Yes, You Can Get Free Trading. But There’s Often a Catch.

Investing is cheaper than ever. Trading is free, some index funds may as well be, and a diversified portfolio can be built by machines for a fraction of the cost of live professionals who deliver advice in an elegant leather binder.

In the space of a few days last month, the price war among the brokerage firms pushed the cost for many trades to nothing at Charles Schwab, TD Ameritrade, E-Trade and Fidelity. Then, this week, Schwab said it would acquire Ameritrade for $26 billion — a deal that demonstrated the importance of market share in an era of cheap investing.

But low-cost investing isn’t always as cheap as it appears. Many companies, in stamping out certain fees, are doing other things that can cost you money — and it’s up to you, dear investor, to figure out what they are.

Each firm’s policies differ, but here are helpful places to look: the way your brokerage uses your cash holdings; the costs of other services it offers; and how it might be profiting off your free trades by getting someone else to pay for them instead.

Over the past decade, online brokerages and wealth management firms have started to make more money off customer cash — money that hasn’t been invested yet, for example — by sweeping it into lower-yielding deposit accounts instead of higher-yielding money market funds, said Michael Wong, director of financial services equity research at Morningstar.

Schwab, for example, will pay you a meager 0.06 to 0.45 percent of your assets, while investing it at roughly 2.65 percent, and pocketing the difference, he said. Cash holdings might earn nearly 2 percent elsewhere.

And that has paid off for the company: Net interest revenue made up nearly 60 percent of Schwab’s overall revenue last year. TD Ameritrade and E-Trade have similarly leaned on interest income, which represented more than half of each firm’s revenue last year.

Fidelity, which has a giant 401(k) business, doesn’t rely as heavily on interest — and earlier this year, it said all of its retail accounts’ idle cash would be swept into higher-yielding money market accounts. Vanguard does the same thing.

So yes, free trading is a nice little perk — but you’re most likely paying for it in the form of lower returns on the cash your broker is holding.

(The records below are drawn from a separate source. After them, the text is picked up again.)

(** * Payment checker: a shallow embedding of [Payment/payment_checker.py]

    The handler processes one queued billing message: it parses the message,
    posts a debit request to the provider, records the provider's answer in
    [TBL_DEBITHISTORY] and updates the billing row in [TBL_USER_PAYMENT].

    Conventions of the embedding.
    - Python values that can come out of [json.loads] are the type [value];
      a dict is an association list read by its first binding, and its keys
      are taken to be distinct, as those of a Python dict are.
    - A Python [float] is an IEEE binary64 given by sign, integer mantissa and
      binary exponent; conversions to and from it are exact integer
      arithmetic with rounding to nearest, ties to even.
    - A Python [str] is a [string] of ASCII characters: its length is its
      number of characters.  [int()] and [float()] are modelled on such
      texts, with the blanks they skip, the underscores they allow and the
      interpreter's limit of 4300 digits on integer texts; the digits and
      blanks outside ASCII that they also accept are not, and a statement
      about every text they reject says that the text is ASCII.  An f-string
      prints an integer in full: the integers at hand come out of the
      decoder, whose own [int()] refuses those of more than 4300 digits.
    - A function that can raise returns [res]; code with effects runs in the
      monad [M], whose state holds the database and the trace of the
      outbound calls (HTTP posts, SQL statements, the post-success sleep).
    - A [ValueError] carries a tag for its message instead of the text.
    - Logging is not an observable effect here and is left out.
    - The JSON decoder, the HTTP endpoint and the printing of floats, lists
      and dicts are taken from a [World]; the SQL engine is a parameter of
      the store operations.  [MySQL.execute] is one for the UPDATE
      statements on the billing table alone, and [Server.execute] one for
      both tables, with the INSERT into the history table. *)

From Stdlib Require Import ZArith List String Ascii Bool Lia DecimalString.
From Stdlib Require DecimalPos DecimalFacts.
Import ListNotations.

#[local] Set Warnings "-register-all".
#[local] Open Scope string_scope.
#[local] Open Scope Z_scope.

(** ** Values and exceptions *)

Inductive pyfloat : Type :=
| FNan
| FInf (neg : bool)
| FFinite (neg : bool) (m e : Z).   (* (-1)^neg * m * 2^e, with 0 <= m *)

Inductive value : Type :=
| VNone
| VBool (b : bool)
| VInt (z : Z)
| VFloat (f : pyfloat)
| VStr (s : string)
| VList (l : list value)
| VDict (d : list (string * value)).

And free trades might not even be worth that much to you. Few enlightened investors are chasing hot stocks anymore; they’re buying and holding a diversified mix of index funds to help them pay for big life events like college and retirement. (Index funds are basic mutual funds that track wide swaths of the stock market.)

The big brokerage firms know this, and many of them have followed the lead of smaller, upstart firms like Betterment, which are known as roboadvisers, to provide mass-manufactured digital portfolios that operate largely on autopilot, and cost very little.

Schwab introduced its own digital investment service in 2015, and tried to one-up its competitors by making its service “free.” But there was a catch.

Many roboadvisers typically charge an overall fee — say roughly 0.30 to 0.50 percent of a customer’s assets annually — along with the (usually very low) underlying cost of the investments. Schwab omitted that overall fee, charging just the cost of the underlying funds.

But investors must keep anywhere from 6 percent to 29 percent of their portfolio in cash, which currently pays 0.45 percent, according to a Schwab spokesman. Schwab earns more money the bigger the allocation is.

In 2017, Schwab added a premium service for those with at least $25,000 in assets, which includes help from a human certified financial planner: That now costs $30 a month, plus a one-time initial $300 fee, along with the costs of investments. And it also requires the high cash component.

Even with a commission-free trading structure, said Greg McBride, chief financial analyst at Bankrate.com, “there are other revenue levers behind the scenes that brokers can pull.”

For example, brokers receive payments from technologically savvy wholesale brokerages that buy the right to execute retail trades.

The practice, known as “payment for order flow,” is widespread among online brokerage firms. (Fidelity and Vanguard say they do not accept such payments.) Critics say the practice creates a conflict of interest for brokers, who have an obligation to find the best price for customer orders. The Securities and Exchange Commission has said that such payments do not necessarily violate a broker’s duty to find the best prices for clients. But the commission also urges disclosure of such payments, which it acknowledges can create potential conflicts because it could mean investors lose out when stocks are purchased at higher prices.

“Reselling order flow to market makers will be an increasing focus for those firms offering free trading,” said William Trout, head of wealth management at Celent, a research and consulting firm.

The lesson here: Free trading, or any other free service, should serve as a signal for investors — you’re probably paying somewhere.

And part of the price you pay is figuring out how.

Matt Phillips contributed reporting.